Police Scotland framed the policy reversal as a need to align operational recording with current legal interpretations while preserving clarity in datasets. The force published a Sex and Gender Review on 17 March describing technical and procedural steps required to implement the new standard. Officials said that although systems already have the capacity to capture sex and gender information, they must be updated to ensure that fields are unambiguous and that transgender status is not conflated with biological sex. The stated aim is to achieve both legal accuracy and respect for human rights.

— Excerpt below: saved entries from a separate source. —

Lemma serve_told m n d r : (forall cbk, r <> RegisterCallback cbk) ->
  triple (fun c => start m n c /\ composer_ok c) (serve answer getService transact isVppOn hdr VPG_DRM d r) (fun _ => told m n).
Proof using Type.
  intros Hr. destruct r; cbn [serve]; unfold Composer.status;
    try (apply told_status); try (by destruct (Hr cbk)); try apply vpp_told;
    try (eapply triple_pre; [apply video_state_told || apply reset_told || apply hotplug_told|by intros c []]);
    try (solve [apply start_triple; unfold registerListener, unregisterListener; keeps]);
    apply told_triple; unfold allocateVideoSessionId, getVideoSessionNumber, updateVideoSourceInfo, getVideoState, getVideoSourceInfo,
    getDisplayMode, getVppState, unregisterCallback, setHdmiTiming, getHdmiTimingCount, getHdmiTimingList,
    getCurrentHdmiTiming, setHdmiTimingByIndex, getCurrentHdmiTimingIndex, setHdmiScalingType, setHdmiOverscan, checkHdmiTimingIsFixed,
    updateInputState, updatePhoneCallState, to_callback, getDecoderOutputResolution, setDecoderOutputResolution; keeps.
Qed.

(** C32: Whatever is asked of the service but a new callback: when the mode of the displays has changed,
    every listener that asked for such changes, other than the video driver, was sent the new mode. *)
Theorem mode_changes_are_announced d r c a c' : composer_ok c -> (forall cbk, r <> RegisterCallback cbk) ->
  serve answer getService transact isVppOn hdr VPG_DRM d r c = Some (a, c') -> mMode c' <> mMode c ->
  informed (length (events c)) c'.
Proof using Type.
  intros Hc Hr H Hne. destruct (serve_told (mMode c) (length (events c)) d r Hr c a c') as [_ [Hm|Hi]]; [|exact H|by destruct Hne|exact Hi].
  split; [|exact Hc]. split; [done|]. unfold longer. clear. lia.
Qed.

Implementation and technical work

The operational rollout will involve updates to twenty-two different systems across the organisation, a task Police Scotland described as complex. System engineers and policy teams will clarify data fields, create a distinct transgender data set, and prevent interchangeable use of the sex and gender labels within records. Police Scotland said interim guidance on the new approach will be published in April 2026 as they proceed towards a full systems upgrade. The force also emphasised that in many frontline situations, the recorded approach is broadly consistent with existing operational practice and is intended to provide clarity rather than introduce radical procedural shifts.

Which people are affected

The revised recording standard applies to three principal groups: victims and complainers, suspects and accused persons, and those identified as at risk. In practice, this means a report will show the individual’s recorded biological sex and separately flag if they are transgender, rather than relying solely on a self-declared gender label. Police officials stress this is intended to preserve both evidential integrity in criminal justice processes and the ability to monitor patterns for operational planning, safeguarding and accountability.

Implications and reactions

The policy change has prompted debate across political and community lines. Supporters say clearer distinctions in data will protect legal rights established by recent court rulings and support accurate crime analysis. Critics argue the move represents a rollback of trans-inclusive practice introduced under Nicola Sturgeon, raising concerns about dignity and the potential chilling effect on reporting among trans people. Human rights groups, campaigners and legal organisations will likely scrutinise interim guidance when it appears in April 2026, and further legal challenges or appeals could follow as different stakeholders test the balance between legal definitions and individual identity.

What to watch next

Key developments to monitor include the interim guidance publication, the timeline for the full technical upgrade, and any case law or statutory changes that might affect how public bodies collect sex and gender information. Police Scotland has stated its intent to proceed with updates while maintaining operational continuity; how that will play out in practice—particularly at points of contact like custody suites and victim interviews—will determine the immediate impacts of this policy reversal. The conversation around data, rights and practical policing is set to continue as the new standards take effect.